しかしそんな彼女を尻目に、聖女さんとクオさんは何時になくテンションが高かった。
「本当に驚きです! こんなにダンジョン攻略がスイスイ進むなんて!」
「マップの時点で頭おかしいと思ったけど、重力魔法は本当にバカだよね! 最高にクレイジーだよ!」
クオさんの言葉選びは、喜んでるのか何なのかちょっと分かりにくいんだけど。まぁ楽しかったみたいで何よりである。
他方でリリに付き添ったアグネムちゃんは不完全燃焼のようだ。
「私ももっと重力魔法を満喫したかったのに、リリエラちゃんがー! もー!」
「あれは狂気の魔法よ、人を駄目にするわ……」
「自分でミコト様たちと同じじゃなきゃ嫌だって駄々こねたんじゃない! 午後からはちゃんとしてよね!」
「重力怖い、重力怖い……」
なんてプルプル震えるリリ。相当堪えているようだ。
他方で四つ目のダンジョンを担当している勇者チームと、モニタリング兼オペレーターのレッカとチーナさんは。
「ぶーぶー! 私もそれやりたいぞ!」
「ぱわ! ぱわ!」
「私だってそうだよー!」
「そうですね、ちょっと興味あります……!」
と、自分たちも軽重力でダンジョンを走ってみたいと騒ぐ彼女ら。
ともあれ何時になく賑やかな食卓となったのは間違いなかった。
★
午後。時刻にして一時半くらいか。
自分たちも体験したいと言って聞かないイクシスさんとサラステラさんにも、一応重力魔法を掛けて体感重力を半分にしておいた。時間制限があるため一時的な体験とはなってしまうだろうけれど、ともあれリリの二の舞にならぬよう注意だけはしっかりしてから、彼女らと別れた。

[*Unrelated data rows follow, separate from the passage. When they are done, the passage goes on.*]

(* ===== verification/AccountWork.v ===== *)
(** The account-wide work scheduler ([crates/koushi-core/src/account_work.rs]): priority
    bands, admission of scheduled work, cooperative preemption and wake-ups.

    Every critical section of the scheduler's mutex is one step; the two atomic counters are
    read by steps of their own, so the steps of several callers interleave as their threads
    may.  A waiter's loop in [acquire] is a sequence of [OpPoll] steps; an [Instant] is a
    number of milliseconds passed to the step that reads the clock. *)

From stdpp Require Import base list strings.
From Stdlib Require Import ZArith Lia.
From S2P Require Import Prelude.
Local Open Scope string_scope.
Local Open Scope list_scope.
Local Open Scope Z_scope.
Local Set Warnings "-clear-no-such-hyp".

(** ** Policy *)

Definition SHARED_WORK_CONCURRENCY : nat := 1.

Inductive AccountWorkKind :=
  | MessageSend | UserRoomOperation | VisibleGapRepair | ExplicitPagination
  | OffscreenGapRepair | SearchCrawl | MediaPrefetch | Maintenance.

Inductive AccountWorkClass := Interactive | Foreground | Background.

Record AccountWorkPolicy := {
  priority : Z; class : AccountWorkClass; preemptible : bool;
  max_concurrency : nat; batch_limit : Z }.
Lemma load_to_json s :
  store_ok s -> load_value (Some (to_json s)) = {| status := Status_Ok; store := s |}.
Proof.
  intros [He Hs Hc]. unfold to_json, load_value. destruct s as [l x]. cbn in He, Hs, Hc |- *.
  map_key. cbn [as_u64]. change (negb ((1 <=? SCHEMA) && (SCHEMA <=? SCHEMA))) with false. cbn iota.
  unfold take_array. map_key. change (SCHEMA =? 1) with false. cbn iota.
  rewrite mapM_fmap_id; [done|]. intros e Hin. apply parse_v2_json. by eapply Forall_forall in He.
Qed.

(** *** What is read is well formed *)

Lemma take_flag_keeps m k b m' :
  take_flag m k = Some (b, m') -> m' = delete k m.
Proof. unfold take_flag. repeat case_match; by intros [= <- <-]. Qed.

Lemma v1_accounts_ok r s a seen ids l :
  v1_accounts r s a seen ids = Some l -> Forall row_ok seen -> Forall row_ok l.
Proof.
  revert seen; induction ids as [|v ids IH]; intros seen; cbn; [by intros [= ->]|].
  destruct v; try done. case_match; [apply IH|]. intros Hl Hseen. eapply IH; [exact Hl|].
  apply Forall_app. split; [done|]. constructor; [|constructor]. split. cbn.
  repeat constructor; apply lookup_empty.
Qed.

Lemma take_name_Some m name m' :
  take_name m = Some (name, m') -> trim_is_empty name = false /\ m' = delete "client_name" m
    /\ m !! "client_name" = Some (Str name).
Proof.
  unfold take_name. repeat case_match; try done. intros [= <- <-]. by split_guards.
Qed.

Lemma take_array_Some m k l m' :
  take_array m k = Some (l, m') -> m' = delete k m
    /\ (m !! k = Some (Array l) \/ (m !! k = None /\ l = [])).
Proof. unfold take_array. repeat case_match; intros [= <- <-]; auto. Qed.
Definition render_intent (s : NotificationSinkSettings) (rooms : list QualifyingRoom)
    (window_id : string) (locale : CatalogLocale) : option NotificationDeliveryIntent :=
  if negb (sink_is_deliverable s) then None
  else
    '(subject, body) ← render_digest s (effective_content s) rooms locale;
    Some {| intent_sink_id := id s; intent_destination := destination s;
            intent_from_address := from_address s; intent_sender_name := sender_name s;
            subject := subject; body := body;
            idempotency_key := idempotency_key_of (id s) window_id |}.

Record NotificationDeliveryPreviewSample := {
  partner_user_id : string; partner_alias : string; sample_message_text : string }.

Record NotificationDeliveryPreview := {
  preview_sender_name : string; preview_subject : string; preview_body : string }.

(** The sample conversation [preview_digest] renders. *)
Definition preview_room (sample : NotificationDeliveryPreviewSample) : QualifyingRoom :=
  let alias := trim (partner_alias sample) in
  {| room_id := ""; display_label := ""; space_labels := []; room_kind := Kind_Dm;
     direct_partner := Some {| user_id := partner_user_id sample;
                               local_alias := then_some (negb (is_empty alias)) alias |};
     room_unread := 1; room_mentions := 0;
     message_text := bounded_notification_delivery_message_source (sample_message_text sample) |}.

Definition preview_digest (s : NotificationSinkSettings)
    (sample : NotificationDeliveryPreviewSample) (locale : CatalogLocale)
    : NotificationDeliveryPreview :=
  let '(subject, body) :=
    or_default ("", "") (render_digest s (content s) [preview_room sample] locale) in
  {| preview_sender_name :=
       if is_serverchan (config s) then ""
       else if is_empty (sender_name s) then DEFAULT_NOTIFICATION_SENDER_NAME
       else sender_name s;
     preview_subject := subject; preview_body := body |}.

Definition test_delivery_intent (s : NotificationSinkSettings) (window_id : string)
    (locale : CatalogLocale) : NotificationDeliveryIntent :=
  {| intent_sink_id := id s; intent_destination := destination s;
     intent_from_address := from_address s; intent_sender_name := sender_name s;
     subject := notification_text locale TestDeliverySubject;
     body := notification_text locale TestDeliveryBody;
     idempotency_key := idempotency_key_of (id s) window_id |}.

End digest.
Definition record_outcome (d : NotificationDeliverySettings) (now : Z) (sink_id key : string)
    (o : NotificationDeliveryOutcome) (at_ms : Z) (c : NotificationDeliveryChannel)
    : NotificationDeliveryChannel :=
  match sink d sink_id with
  | None => c
  | Some s =>
      match take_pending_test sink_id key c with
      | Some c => record_test_outcome sink_id o at_ms c
      | None =>
          match lanes c !! sink_id with
          | None => c
          | Some l =>
              match take_inflight key l with
              | None => c
              | Some a =>
                  c <| outcomes ::= <[sink_id := outcome_state o at_ms]> |>
                    <| lanes ::= <[sink_id := settle_attempt s now o a l]> |>
              end
          end
      end
  end.

Definition abandon_inflight (sink_id key : string) (c : NotificationDeliveryChannel)
    : NotificationDeliveryChannel :=
  match take_pending_test sink_id key c with
  | Some c => c
  | None =>
      match lanes c !! sink_id with
      | None => c
      | Some l =>
          match take_inflight key l with
          | None => c
          | Some _ =>
              c <| lanes ::= <[sink_id := l <| inflight := None |> <| attempts := 0 |>]> |>
          end
      end
  end.

Definition next_test_window_id (sink_id : string) (c : NotificationDeliveryChannel)
    : NotificationDeliveryChannel * string :=
  let c := c <| test_sequence ::= fun n => u64_wrapping_add n 1 |> in
  let window_id := "test-" +:+ nonce c +:+ "-" +:+ display (test_sequence c) in
  (c <| pending_tests ::= <[sink_id := idempotency_key_of sink_id window_id]> |>, window_id).

(** * Sinks that come and go *)

Definition retain_sinks (d : NotificationDeliverySettings) (c : NotificationDeliveryChannel)
    : NotificationDeliveryChannel :=
  let known : gset string := list_to_set (id <$> sinks d) in
  c <| outcomes ::= filter (fun e => e.1 ∈ known) |>
    <| credentials ::= filter (fun e => e.1 ∈ known) |>
    <| lanes ::= filter (fun e => e.1 ∈ known) |>
    <| pending_tests ::= filter (fun e => e.1 ∈ known) |>
    <| retired ::= filter (fun r => r ∈ known) |>.

Definition mark_credential_retired (sink_id : string) (c : NotificationDeliveryChannel)
    : NotificationDeliveryChannel := c <| retired ::= fun r => {[sink_id]} ∪ r |>.

Definition clear_credential_retired (sink_id : string) (c : NotificationDeliveryChannel)
    : NotificationDeliveryChannel := c <| retired ::= fun r => r ∖ {[sink_id]} |>.

(** The sinks of [projection]. *)
Definition projection_sinks (d : NotificationDeliverySettings) (c : NotificationDeliveryChannel)
    : list NotificationDeliverySinkState :=
  (fun s => {| state_sink_id := id s; secret_configured := is_configured c s;
               last_outcome := outcomes c !! id s;
               secret_retired := bool_decide (id s ∈ retired c) |}) <$> sinks d.

(** * The actor's drive of the channel ([runtime/notification_delivery.rs])

    [stored sink_id] is what the credential store answers; a failed read is [false]. *)

Definition refresh_sink (stored : string -> bool) (c : NotificationDeliveryChannel)
    (s : NotificationSinkSettings) : NotificationDeliveryChannel :=
  let bound := bool_decide (is_Some (secret_binding s)) in
  let configured := stored (id s) && bound in
  let deleted := stored (id s) && negb bound in
  let c := record_credential s configured c in
  if deleted then mark_credential_retired (id s) c
  else if configured then clear_credential_retired (id s) c
  else c.

Definition refresh_configured (stored : string -> bool) (d : NotificationDeliverySettings)
    (c : NotificationDeliveryChannel) : NotificationDeliveryChannel :=
  foldl (refresh_sink stored) c (sinks d).
(* ===== verification/ReceiptIndex.v ===== *)
(** The ordered index of read receipts of one event
    ([crates/koushi-core/src/timeline/receipt_index.rs]).

    The index keeps the readers of a message sorted by newest receipt, then user id, next
    to the receipts themselves, and updates both from the change set between two
    snapshots.  The epoch of a window is a mutex shared through weak pointers: the model
    keeps the epochs in a store and a handle is an address, so a handle taken before an
    update sees what the update writes.

    [ReadReceiptSnapshot] and the persistent vector's [binary_search] are third-party
    code; [ReceiptSnapshot] and [Context binary_search] state what is used of them. *)

From stdpp Require Import base list strings gmap sorting.
From Stdlib Require Import ZArith Lia.
From S2P Require Import Prelude Text.
Local Open Scope string_scope.
Local Open Scope list_scope.
Local Open Scope Z_scope.
Local Set Warnings "-clear-no-such-hyp".

(** * What the index relies on *)

(** A snapshot of the receipts of an event: a finite map that can be compared with an
    older one.  [changes_since after before] lists every user whose receipt differs, once,
    with the receipt in [after]. *)
Class ReceiptSnapshot (Snapshot Receipt : Type) := {
  snapshot_iter : Snapshot -> list (string * Receipt);
  snapshot_get : Snapshot -> string -> option Receipt;
  changes_since : Snapshot -> Snapshot -> list (string * option Receipt);
}.

Class ReceiptSnapshotLaws (Snapshot Receipt : Type) `{!ReceiptSnapshot Snapshot Receipt} : Prop := {
  iter_users_distinct s : NoDup (snapshot_iter s).*1;
  iter_get s u r : (u, r) ∈ snapshot_iter s <-> snapshot_get s u = Some r;
  changes_distinct after before : NoDup (changes_since after before).*1;
  changes_current after before u o :
    (u, o) ∈ changes_since after before -> o = snapshot_get after u;
  changes_complete after before u :
    u ∉ (changes_since after before).*1 -> snapshot_get after u = snapshot_get before u;
}.

(** [(Reverse<u64>, OwnedUserId)] in its derived order. *)
Definition ReaderKey : Type := Z * string.

Definition key_le (x y : ReaderKey) : bool :=
  (y.1 <? x.1) || ((x.1 =? y.1) && String.leb x.2 y.2).

Definition key_lt (x y : ReaderKey) : Prop := key_le x y = true /\ x ≠ y.

(** [binary_search] on a strictly sorted vector: the position of the key, or the position
    where inserting it keeps the order. *)
Definition binary_search_law (binary_search : list ReaderKey -> ReaderKey -> nat + nat) : Prop :=
  forall l k, StronglySorted key_lt l ->
    match binary_search l k with
    | inl i => l !! i = Some k
    | inr i => ~ (k ∈ l) /\ (i <= length l)%nat
               /\ Forall (fun x => key_lt x k) (take i l) /\ Forall (key_lt k) (drop i l)
    end.

(** * Epochs *)

Record ReceiptEpoch := { valid : bool; revision : option Z }.

(** The process-wide revision counter and the epochs behind the shared mutexes. *)
Record World := { next_receipt_revision : Z; epochs : list ReceiptEpoch }.

#[export] Instance World_updatable : Updatable World := fun w =>
  {| next_receipt_revision := next_receipt_revision w; epochs := epochs w |}.

Definition next_source_revision (counter : Z) : Z * option Z :=
  match u64_checked_add counter 1 with
  | Some next => (next, Some next)
  | None => (counter, None)
  end.

(** [Arc::new(Mutex::new(ReceiptEpoch::new()))]: a fresh address. *)
Definition ReceiptEpoch_new (w : World) : World * nat :=
  let '(counter, revision) := next_source_revision (next_receipt_revision w) in
  ({| next_receipt_revision := counter;
      epochs := epochs w ++ [{| valid := bool_decide (is_Some revision); revision := revision |}] |},
   length (epochs w)).

(** [lock().valid = false] *)
Definition invalidate (e : nat) (w : World) : World :=
  w <| epochs ::= alter (fun ep => {| valid := false; revision := revision ep |}) e |>.

Section index.
Context {Snapshot Receipt : Type} `{!ReceiptSnapshot Snapshot Receipt}.
(** The [ts] field of a receipt. *)
Context (ts : Receipt -> option Z).
Context (binary_search : list ReaderKey -> ReaderKey -> nat + nat).

Record ReceiptReaderIndex := {
  receipts : Snapshot; order : list ReaderKey; window_epoch : nat }.

Definition sort_timestamp (r : Receipt) : Z := match ts r with Some t => t | None => 0 end.

Definition reader_key (user : string) (r : Receipt) : ReaderKey := (sort_timestamp r, user).

Definition keys_of (s : Snapshot) : list ReaderKey :=
  (fun e => reader_key e.1 e.2) <$> snapshot_iter s.

Definition new (s : Snapshot) (w : World) : ReceiptReaderIndex * World :=
  let '(w, e) := ReceiptEpoch_new w in
  ({| receipts := s; order := sort_by key_le (keys_of s); window_epoch := e |}, w).

(** [vector.insert(i, k)] and [vector.remove(i)], for an index in range. *)
Definition vec_insert {A} (i : nat) (x : A) (l : list A) : list A := take i l ++ x :: drop i l.
Definition vec_remove {A} (i : nat) (l : list A) : list A := take i l ++ drop (S i) l.

(** The effect of one change on the order; [None] where the source panics. *)
Definition apply_change (before : Snapshot) (order : list ReaderKey)
    (change : string * option Receipt) : option (list ReaderKey) :=
  let '(user, replacement) := change in
  let previous := snapshot_get before user in
  if bool_decide (sort_timestamp <$> previous = sort_timestamp <$> replacement) then Some order
  else
    order ← match previous with
            | Some previous =>
                match binary_search order (reader_key user previous) with
                | inl position => Some (vec_remove position order)
                | inr _ => None
                end
            | None => Some order
            end;
    match replacement with
    | Some replacement =>
        match binary_search order (reader_key user replacement) with
        | inl _ => None
        | inr position => Some (vec_insert position (reader_key user replacement) order)
        end
    | None => Some order
    end.

Fixpoint apply_changes (before : Snapshot) (order : list ReaderKey)
    (changes : list (string * option Receipt)) : option (list ReaderKey) :=
  match changes with
  | [] => Some order
  | change :: changes => order ← apply_change before order change; apply_changes before order changes
  end.

Definition update (ix : ReceiptReaderIndex) (after : Snapshot) (w : World)
    : option (ReceiptReaderIndex * World) :=
  let changes := changes_since after (receipts ix) in
  let w := match changes with [] => w | _ => invalidate (window_epoch ix) w end in
  order ← apply_changes (receipts ix) (order ix) changes;
  let '(e, w) := match changes with
                 | [] => (window_epoch ix, w)
                 | _ => let '(w, e) := ReceiptEpoch_new w in (e, w)
                 end in
  Some ({| receipts := after; order := order; window_epoch := e |}, w).

Definition total (ix : ReceiptReaderIndex) (own_user : option string) : nat :=
  length (order ix)
  - Nat.b2n (is_some_and own_user (fun u => bool_decide (is_Some (snapshot_get (receipts ix) u)))).

(** The own user's position in the order, if they have a receipt; [None] outside is the
    panic of a receipt without a key. *)
Definition own_position (ix : ReceiptReaderIndex) (own_user : option string)
    : option (option nat) :=
  match own_user ≫= (fun u => (fun r => reader_key u r) <$> snapshot_get (receipts ix) u) with
  | None => Some None
  | Some k => match binary_search (order ix) k with inl i => Some (Some i) | inr _ => None end
  end.

(** [saturating_add] on [usize], whose range the indices never leave. *)
Definition window (ix : ReceiptReaderIndex) (start limit : nat) (own_user : option string)
    : option (list (string * Receipt)) :=
  own ← own_position ix own_user;
  let total := (length (order ix) - Nat.b2n (bool_decide (is_Some own)))%nat in
  let start := Nat.min start total in
  let end_ := Nat.min (start + limit) total in
  mapM (fun index =>
    let source_index :=
      (index + Nat.b2n (is_some_and own (fun own => (own <=? index)%nat)))%nat in
    k ← order ix !! source_index;
    r ← snapshot_get (receipts ix) k.2;
    Some (k.2, r)) (seq start (end_ - start)).

(** [Drop] *)
Definition drop_index (ix : ReceiptReaderIndex) (w : World) : World :=
  invalidate (window_epoch ix) w.
End index.
Lemma list_block_total lines i indent body :
  (i < length lines)%nat ->
  exists html j, list_block an options lines i indent body = Some (html, j)
    /\ (i < j <= length lines)%nat.
Proof.
  intros Hi. unfold list_block. destruct (push_inline_total body) as (html & c & ->). cbn [mbind option_bind].
  destruct (list_items_total (length lines) lines (S i) [indent])
    as (items & stack & j & -> & ? & ?); [done|lia|].
  eexists _, _. split; [done|]. lia.
Qed.

Lemma closing_line_range marker i lines j : closing_line marker i lines = Some j -> (i <= j < i + length lines)%nat.
Proof.
  revert i; induction lines as [|line lines IH]; intros i; [done|]. cbn.
  destruct (String.eqb _ _); [intros [= ->]; lia|]. intros ?%IH. lia.
Qed.

(** A block search never panics, and the block it finds ends inside the body. *)
Lemma fenced_body_range marker lines i :
  exists r, fenced_body marker lines i = Some r
    /\ forall body j, r = Some (body, j) -> (i < j < length lines)%nat.
Proof.
  unfold fenced_body. destruct (closing_line _ _ _) as [k|] eqn:Hk; [|by exists None].
  apply closing_line_range in Hk. rewrite length_drop in Hk.
  destruct (k =? S i)%nat; [by exists None|]. unfold slice.
  rewrite (proj2 (Nat.leb_le _ _)), (proj2 (Nat.leb_le _ _)) by lia. cbn.
  eexists. split; [done|]. intros body j [= _ <-]. lia.
Qed.

Lemma math_block_range lines i :
  exists r, math_block_body lines i = Some r
    /\ forall body j, r = Some (body, j) -> (i <= j < length lines)%nat.
Proof.
  unfold math_block_body. destruct (lines !! i); [|by exists None].
  destruct (negb _); [by exists None|].
  destruct (fenced_body_range "$$" lines i) as (r & -> & Hr). exists r. split; [done|].
  intros body j Hbj. specialize (Hr body j Hbj). lia.
Qed.

Lemma latex_block_range lines i :
  exists r, latex_display_block lines i = Some r
    /\ forall body j, r = Some (body, j) -> (i <= j < length lines)%nat.
Proof.
  unfold latex_display_block. destruct (lines !! i) as [line|] eqn:Hl; cbn [mbind option_bind];
    [|by exists None]. apply lookup_lt_Some in Hl.
  destruct (strip_chars _ _) as [after|]; [|by exists None].
  destruct (find_latex_close "]" after) as [[b r]|].
  - destruct (negb _); [by exists None|]. eexists. split; [done|].
    intros body j. destruct (blank b); [done|]. intros [= _ <-]. lia.
  - destruct (negb _); [by exists None|].
    destruct (fenced_body_range (backslash +:+ "]") lines i) as (r & -> & Hr). exists r.
    split; [done|]. intros body j Hbj. specialize (Hr body j Hbj). lia.
Qed.

(** The block at a line, as the line loop looks for it. *)
Lemma block_range lines i :
  exists block,
    (if math_mode options then
       math ← math_block_body lines i;
       match math with Some b => Some (Some b) | None => latex_display_block lines i end
     else Some None) = Some block
    /\ forall body j, block = Some (body, j) -> (i <= j < length lines)%nat.
Proof.
  destruct (math_mode options); [|by exists None].
  destruct (math_block_range lines i) as (r & -> & Hr). cbn [mbind option_bind].
  destruct r as [b|]; [exists (Some b); split; [done|]; intros body j [= ->]; by eapply Hr|].
  destruct (latex_block_range lines i) as (r & -> & Hr'). by exists r.
Qed.

Lemma usize_sub_total x y : (y <= x)%nat -> usize_sub x y = Some (x - y)%nat.
Proof. intros H. unfold usize_sub. by rewrite (proj2 (Nat.leb_le _ _) H). Qed.

Lemma boundary_total previous i block :
  (forall e b, previous = Some (e, b) -> e <= i)%nat ->
  exists s, push_chunk_boundary previous i block = Some s.
Proof.
  intros Hp. unfold push_chunk_boundary. destruct previous as [[e b]|]; [|by eexists].
  rewrite usize_sub_total by (by eapply Hp). by eexists.
Qed.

四つ目のダンジョンにイクシスさんたちを送り届けたら、MP節約のためストレージ経由にて拠点に戻り、鏡花水月・蒼穹の地平のメンバー全員で三つ目のダンジョン二九階層入り口へぱぱっと転移する私たち。既に慣れたものである。
それからは午前中同様蒼穹の四人には重力半減を、私たち鏡花水月には月の重力をあてがい、早速フロア攻略開始である。
最後までイヤイヤと抵抗していたリリも、アグネムちゃんに首根っこを掴まれ、通路の向こうに消えていった。
斯くして攻略は凄まじい速度で進み、二九階層もあれよあれよと踏破。
体が軽ければ疲労も溜まりにくいのだが、しかし不慣れだと普段使わないような筋肉が疲れたりする。要はプールでの運動に近い疲労感があり、今日の攻略を終える頃にはいつもと趣の異なる疲れに首を傾げる蒼穹の地平の面々。
しかしながらその甲斐もあって、今日だけでなんと四三階層にまで到達することが叶ったのである。
時刻は夜も八時を回り、場所はいつものイクシス邸小会議室。
最後に今日の成果報告や話し合いの続きなんかを行っている最中だ。
話題の中心となっているのはもっぱら、重力魔法に関するもので。
「ダンジョン攻略の常識がひっくり返る音を聞いた」
とはクオさんの言である。
一時的にとは言えそれを体験したイクシスさんたちも、うんうんと深く頷きを見せており、今更ながらにこんなことならもっと早くに彼女らにも掛けておくべきだったかと、少しだけ後悔を強いられた私だった。
そして、それを終始羨ましげに聞くレッカたち。今度自分たちにも是非と、ちゃっかり約束まで取り付けられてしまった。
とまぁ、そんな話題も一頻り終わると、いよいよ見えてきた各ダンジョンのゴール。
それに伴い、ボスをどうするのかということを決めなくてはならない。
「一気にボスを倒せば、その分一気に何らかの異変が生じ、最悪地上戦力が対応しきれず破綻を起こすかも知れない、か」
「けどかと言って手をこまねいていれば、被害は着実に増えて、その分厄災級の成長を許すことにもなる」
「私たちで地上に待機してるっていうのはどうかしら。それなら大抵の異変に対応できるはずよ」
「むぅ……確かに。それが無難か」
「であれば『怪しい集団』を先に見せておいたのは正解でしたね。上手くすれば冒険者たちと連携が取れるでしょう」
「しかしそれでは母上たちに、ボスとの連戦を強いることになってしまうぞ。っていうか私だってボスと戦ってみたいんだが!」
「うちと鏡花水月の合同でボス一体に当たるっていうのはどう?」
「ぱわ、確かにそれなら私たちの負担は減るぱわ」
「お二方には、なるべく余力を残していただかなければなりませんからね」
「四つ目のダンジョンを攻略した時、厄災級を守る障壁は全て消え去るんですよね。それなら待ち受けてるのは……」
「厄災級との直接対決……!」
地上に屯する草人形の変化。或いは予期せぬ未知の異変。
それらへの対応も確かに重要だが、何より大事なのは障壁を解除し終えたその時こそが決戦の幕開けであるという事実なのだ。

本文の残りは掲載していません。